(Stored data begins)

(* ===== verification/FileReader.v ===== *)
(** The document reader [src/utils/fileReader.ts].

    A file is its declared media type with what the browser gives for it:
    the text [FileReader.readAsText] produces, and the document pdf.js
    decodes from [readAsArrayBuffer] ([None]: the read or the decoding
    rejects).  A decoded document is its page count and, per page number,
    the [str] of its text items ([None]: loading that page rejects).  The
    promise [readFileAsText] returns is an [option string]. *)

From S2P Require Import Prelude JsString.

Module FileReader.

Record PdfDoc := mkPdf {
  numPages : nat;
  getPage : nat -> option (list string);
}.

Record File := mkFile {
  file_type : string;
  as_text : option string;
  as_pdf : option PdfDoc;
}.

(** [for (let i = 1; i <= pdf.numPages; i++) { pages.push(i); }] with the
    loop counter [i], the array [acc], and the iterations left [k]. *)
Fixpoint push_pages (k i : nat) (acc : list nat) : list nat :=
  match k with
  | 0 => acc
  | S k' => push_pages k' (S i) (acc ++ [i])
  end.

Definition blank_line : string := String (Ascii.ascii_of_nat 10) (String (Ascii.ascii_of_nat 10) EmptyString).

(** [readFileAsText] (lines 4-38): a PDF is read page by page
    ([Promise.all] keeps the order of [pages]), the items of a page joined
    with a space and the pages with a blank line; any other type is read
    as text. *)
Definition readFileAsText (f : File) : option string :=
  if String.eqb (file_type f) "application/pdf" then
    d ← as_pdf f;
    texts ← mapM (fun n => join " " <$> getPage d n) (push_pages (numPages d) 1 []);
    Some (join blank_line texts)
  else as_text f.

(** ** Lemmas *)

Lemma push_pages_seq k i acc : push_pages k i acc = acc ++ seq i k.
Proof.
  revert i acc; induction k as [|k IH]; intros i acc; simpl.
  - by rewrite app_nil_r.
  - by rewrite IH, <- app_assoc.
Qed.

(** ** Theorems *)

(** C30: a PDF whose pages all load reads as the text of pages 1 to
    [numPages] in page order, items joined by a space and pages by a blank
    line. *)
Theorem pdf_pages_in_order f d :
  file_type f = "application/pdf" -> as_pdf f = Some d ->
  (forall n, 1 <= n <= numPages d -> is_Some (getPage d n)) ->
  exists pages, mapM (getPage d) (seq 1 (numPages d)) = Some pages /\
    readFileAsText f = Some (join blank_line (map (join " ") pages)).
Proof.
  intros Ht Hd Hall. destruct (mapM_is_Some_2 (getPage d) (seq 1 (numPages d))) as [pages Hp].
  { apply Forall_forall. intros n Hn%elem_of_seq. apply Hall. lia. }
  exists pages. split; [done|].
  unfold readFileAsText. rewrite Ht, Hd. cbn. rewrite push_pages_seq. cbn.
  assert (mapM (fun n => join " " <$> getPage d n) (seq 1 (numPages d)) =
          Some (map (join " ") pages)) as ->; [|done].
  apply mapM_Some_2. apply mapM_Some_1 in Hp.
  induction Hp; constructor; [|done]. by match goal with H : getPage d _ = _ |- _ => rewrite H end.
Qed.

Definition two_pages : PdfDoc :=
  mkPdf 2 (fun n => match n with 1 => Some ["Jane"; "Doe"] | 2 => Some ["Rust"] | _ => None end).

Lemma pdf_pages_in_order_witness :
  exists pages, mapM (getPage two_pages) (seq 1 2) = Some pages /\
    readFileAsText (mkFile "application/pdf" None (Some two_pages)) =
    Some (join blank_line (map (join " ") pages)).
Proof.
  apply (pdf_pages_in_order (mkFile "application/pdf" None (Some two_pages)) two_pages);
    [reflexivity|reflexivity|].
  intros n Hn. simpl in Hn. destruct n as [|[|[|n]]]; simpl; try (by eexists); lia.
Defined.

End FileReader.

(Stored data ends)

Exercise description => Without any alteration, repeat the entire listing.

Solution for this exercise =>
(* ===== verification/FileReader.v ===== *)
(** The document reader [src/utils/fileReader.ts].

    A file is its declared media type with what the browser gives for it:
    the text [FileReader.readAsText] produces, and the document pdf.js
    decodes from [readAsArrayBuffer] ([None]: the read or the decoding
    rejects).  A decoded document is its page count and, per page number,
    the [str] of its text items ([None]: loading that page rejects).  The
    promise [readFileAsText] returns is an [option string]. *)

From S2P Require Import Prelude JsString.

Module FileReader.

Record PdfDoc := mkPdf {
  numPages : nat;
  getPage : nat -> option (list string);
}.

Record File := mkFile {
  file_type : string;
  as_text : option string;
  as_pdf : option PdfDoc;
}.

(** [for (let i = 1; i <= pdf.numPages; i++) { pages.push(i); }] with the
    loop counter [i], the array [acc], and the iterations left [k]. *)
Fixpoint push_pages (k i : nat) (acc : list nat) : list nat :=
  match k with
  | 0 => acc
  | S k' => push_pages k' (S i) (acc ++ [i])
  end.

Definition blank_line : string := String (Ascii.ascii_of_nat 10) (String (Ascii.ascii_of_nat 10) EmptyString).

(** [readFileAsText] (lines 4-38): a PDF is read page by page
    ([Promise.all] keeps the order of [pages]), the items of a page joined
    with a space and the pages with a blank line; any other type is read
    as text. *)
Definition readFileAsText (f : File) : option string :=
  if String.eqb (file_type f) "application/pdf" then
    d ← as_pdf f;
    texts ← mapM (fun n => join " " <$> getPage d n) (push_pages (numPages d) 1 []);
    Some (join blank_line texts)
  else as_text f.

(** ** Lemmas *)

Lemma push_pages_seq k i acc : push_pages k i acc = acc ++ seq i k.
Proof.
  revert i acc; induction k as [|k IH]; intros i acc; simpl.
  - by rewrite app_nil_r.
  - by rewrite IH, <- app_assoc.
Qed.

(** ** Theorems *)

(** C30: a PDF whose pages all load reads as the text of pages 1 to
    [numPages] in page order, items joined by a space and pages by a blank
    line. *)
Theorem pdf_pages_in_order f d :
  file_type f = "application/pdf" -> as_pdf f = Some d ->
  (forall n, 1 <= n <= numPages d -> is_Some (getPage d n)) ->
  exists pages, mapM (getPage d) (seq 1 (numPages d)) = Some pages /\
    readFileAsText f = Some (join blank_line (map (join " ") pages)).
Proof.
  intros Ht Hd Hall. destruct (mapM_is_Some_2 (getPage d) (seq 1 (numPages d))) as [pages Hp].
  { apply Forall_forall. intros n Hn%elem_of_seq. apply Hall. lia. }
  exists pages. split; [done|].
  unfold readFileAsText. rewrite Ht, Hd. cbn. rewrite push_pages_seq. cbn.
  assert (mapM (fun n => join " " <$> getPage d n) (seq 1 (numPages d)) =
          Some (map (join " ") pages)) as ->; [|done].
  apply mapM_Some_2. apply mapM_Some_1 in Hp.
  induction Hp; constructor; [|done]. by match goal with H : getPage d _ = _ |- _ => rewrite H end.
Qed.

Definition two_pages : PdfDoc :=
  mkPdf 2 (fun n => match n with 1 => Some ["Jane"; "Doe"] | 2 => Some ["Rust"] | _ => None end).

Lemma pdf_pages_in_order_witness :
  exists pages, mapM (getPage two_pages) (seq 1 2) = Some pages /\
    readFileAsText (mkFile "application/pdf" None (Some two_pages)) =
    Some (join blank_line (map (join " ") pages)).
Proof.
  apply (pdf_pages_in_order (mkFile "application/pdf" None (Some two_pages)) two_pages);
    [reflexivity|reflexivity|].
  intros n Hn. simpl in Hn. destruct n as [|[|[|n]]]; simpl; try (by eexists); lia.
Defined.

End FileReader.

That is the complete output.